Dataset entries
---
(** The fail-safe over the engine; nobody replaces the documents once they are read. *)
Definition kit_decides (k : Kit) (s : grantsSnapshot) (input : PolicyInput) : result go_error Decision * Kit :=
  let '(d, engine) := Evaluate ParseFloat (os_Getenv env) (steady s) (kit_engine k) input in (Ok d, kit_with_engine k engine).
Definition unread_snapshot : grantsSnapshot := mkGrantsSnapshot ∅ ∅ ∅ "".
Definition kit_evaluates (load : option grantsSnapshot) (k : Kit) (input : PolicyInput) : result go_error Decision * Kit :=
  if kit_tripped k then (Ok (readOnly (os_Getenv env) input), k)
  else if reads_policy (kit_engine k) input then
    match ensurePolicy load (kit_seed k) with
    | (None, seed) => (Err (ErrorText "panic"), kit_with_seed k seed true)
    | (Some s, seed) => kit_decides (kit_with_seed k seed (kit_panicked k)) s input
    end
  else kit_decides k unread_snapshot input.
Definition kit_logs (k : Kit) (rec : AuditRecord) : result go_error AuditRecord * Kit :=
  match Log sha256_hex (kit_Audit k) rec with
  | (Ok rec, b) => (Ok rec, kit_with_audit k b)
  | (Err e, b) => (Err (ErrorText e), kit_with_audit k b)
  end.

(** The world: the process and what is outside it. *)
Context {U : Type} (documents : U → option grantsSnapshot) (draw : U → (Time * Time * string) * U).

#[export] Instance kit_ports : Ports (Kit * U) := {|
  port_Resolve w := kit_Identity w.1;
  port_Evaluate w input := let '(r, k) := kit_evaluates (documents w.2) w.1 input in (r, (k, w.2));
  port_Log w rec := let '(r, k) := kit_logs w.1 rec in (r, (k, w.2));
|}.

(** The submitter, with the clock and [crypto/rand] of the moment. *)
Definition kit_Submit (intent : Intent) (w : Kit * U) : result go_error ExecutionToken * (Kit * U) :=
  let '((t_log, t_issue, token), u) := draw w.2 in
  Submit (Ports0 := kit_ports) t_log t_issue token intent (w.1, u).

Definition kit_Records (w : Kit * U) (limit : Z) : result string (list AuditRecord) :=
  match Records (kit_Audit w.1) limit with Some records => Ok records | None => Err "audit: malformed record" end.

(** [doorkit.Door], as the server holds it. *)
Definition kit_door : DoorServer.Door (Kit * U) :=
  mkDoor kit_Submit (λ w, kit_Identity w.1) (λ w, Ok (Verify sha256_hex (kit_Audit w.1))) (Some kit_Records).
End kit.
Arguments Kit B : clear implicits.
Arguments mkKit {B}.

(** ** cmd/mantlekeep *)

Definition DataDir (env : gmap string string) : string :=
  let d := os_Getenv env "MANTLEKEEP_DATA_DIR" in if d =s? "" then "mantlekeep-data" else d.

Definition envOrDefault (env : gmap string string) (key fallback : string) : string :=
  let value := os_Getenv env key in if negb (value =s? "") then value else fallback.

(** What the first argument makes of the binary; the printed refusals exit with 2. *)
Inductive role_of_binary := RoleWiring | RoleServe | RoleElsewhere | RoleSmoke.
Definition main_role (args : list string) : role_of_binary :=
  match args with
  | [] => RoleSmoke
  | a :: _ =>
      if a =s? "wiring" then RoleWiring
      else if a =s? "agent" then RoleElsewhere
      else if a =s? "serve" then RoleServe
      else if slice_contains ["run"; "products"; "publish"; "install"] a then RoleElsewhere
      else if slice_contains ["server"; "worker"] a then RoleElsewhere
      else RoleSmoke
  end.

(** What ends the process before it listens. *)
Inductive start_error :=
| ErrNobodyIdentified
| ErrDoor (e : string)
| ErrServer (e : server_error).

Section serve.
Context (ParseFloat : string → option SpecFloat.spec_float) (env : gmap string string).
Context `{RecordCodec} {B : Type} `{!Bucket B} (sha256_hex : string → string) (audit_Open : string → result string B).
Context {U : Type} (documents : U → option grantsSnapshot) (draw : U → (Time * Time * string) * U).
Context (filepath_Join : string → string → string).
Context {J : Type} `{!ServerJSON J}.

Definition the_kit_door : DoorServer.Door (Kit B * U) := kit_door ParseFloat env sha256_hex documents draw.

Definition serve_options : Options J (Kit B * U) :=
  mkOptions (Some the_kit_door) (os_Getenv env "MANTLEKEEP_USER_HEADER") ""
    (os_Getenv env "MANTLEKEEP_ON_BEHALF_OF_HEADER") (splitList (os_Getenv env "MANTLEKEEP_DELEGATORS"))
    (os_Getenv env "MANTLEKEEP_DEV_LOGIN" =s? "true") None.

(** Up to the listening: the address, the server and the process. *)
Definition runServe : result start_error (string * Server J (Kit B * U) * Kit B) :=
  let address := envOrDefault env "MANTLEKEEP_ADDR" ":8080" in
  let auditPath := envOrDefault env "MANTLEKEEP_AUDIT_PATH" (filepath_Join (DataDir env) "audit.db") in
  let userHeader := os_Getenv env "MANTLEKEEP_USER_HEADER" in
  let devLogin := os_Getenv env "MANTLEKEEP_DEV_LOGIN" =s? "true" in
  refuse (userHeader =s? "") && negb devLogin with ErrNobodyIdentified ;
  match NewInMemoryDoor audit_Open auditPath [] with
  | Err e => Err (ErrDoor e)
  | Ok kit =>
      match Server_New serve_options with
      | Err e => Err (ErrServer e)
      | Ok server => Ok (address, server, kit)
      end
  end.

(** The handler's other dealings with the outside. *)
Context (Now : U → Time * U) (randomHex : Z → U → string * U) (Format : string → Time → string).
Context (slog : string * list (string * string) → U → U).
Definition lifted {A} (f : U → A * U) (w : Kit B * U) : A * (Kit B * U) := let '(a, u) := f w.2 in (a, (w.1, u)).
Definition handle (s : Server J (Kit B * U)) (request : Request J) (w : Kit B * U) :=
  Handler s (lifted Now) (λ n, lifted (randomHex n)) Format (λ line w, (w.1, slog line w.2)) request w.

(** What the client of one request gets. *)
Inductive served_reply :=
| NoRoute
| Dropped
| Answered (r : Response J).

Definition serve_request (s : Server J (Kit B * U)) (k : Kit B) (request : Request J) (u : U) :
    served_reply * Server J (Kit B * U) * Kit B :=
  match handle s request (k, u) with
  | None => (NoRoute, s, k)
  | Some (response, s', (k', _)) =>
      if kit_panicked k' then (Dropped, s, kit_with_seed k' (kit_seed k') false) else (Answered response, s', k')
  end.

(** Requests one after another, each with the outside as it is when it arrives. *)
Fixpoint serve_all (s : Server J (Kit B * U)) (k : Kit B) (requests : list (Request J * U)) :
    list served_reply * Server J (Kit B * U) * Kit B :=
  match requests with
  | [] => ([], s, k)
  | (request, u) :: requests =>
      let '(r, s, k) := serve_request s k request u in
      let '(rs, s, k) := serve_all s k requests in (r :: rs, s, k)
  end.
End serve.

(** ** What a served door is *)

Lemma demo_directory_has_roles : map_Forall (λ _ s, sub_Roles s ≠ []) NewMock.
Proof. apply (bool_decide_unpack _). by vm_compute. Qed.

Lemma NewRBAC_unchanged ParseFloat Getenv live input : (Evaluate ParseFloat Getenv live NewRBAC input).2 = NewRBAC.
Proof.
  unfold Evaluate. destruct (_ =s? ""); [done|]. destruct (_ && _); [done|]. cbn [authorizerFor rb_scopes NewRBAC].
  destruct (negb _); [done|]. destruct (_ && _); [done|]. by repeat case_match.
Qed.

Lemma Mock_Resolve_Ok (m : gmap string Subject) ext s : Mock_Resolve m ext = Ok s ↔ m !! ext_ID ext = Some s.
Proof. unfold Mock_Resolve. destruct (m !! ext_ID ext); naive_solver. Qed.

(** Whoever the built-in directory knows and whatever goal is stated, the documents are read. *)
Lemma known_and_stated_reads subject who intent :
  NewMock !! who = Some subject → spec_Goal (int_Spec intent) ≠ "" →
  reads_policy NewRBAC (PolicyInputFor subject intent) = true.
Proof.
  intros Hs Hg. pose proof (demo_directory_has_roles _ _ Hs) as Hr. cbn in Hr. unfold reads_policy. cbn.
  rewrite (proj2 (eqs_false _ _) Hg). simpl. rewrite bool_decide_eq_false_2 by done. apply orb_true_r.
Qed.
---
## Assignment
Search the entries above for "NewRBAC". Show every line that has it.

## Solved exercise
Lemma NewRBAC_unchanged ParseFloat Getenv live input : (Evaluate ParseFloat Getenv live NewRBAC input).2 = NewRBAC.
  unfold Evaluate. destruct (_ =s? ""); [done|]. destruct (_ && _); [done|]. cbn [authorizerFor rb_scopes NewRBAC].
  reads_policy NewRBAC (PolicyInputFor subject intent) = true.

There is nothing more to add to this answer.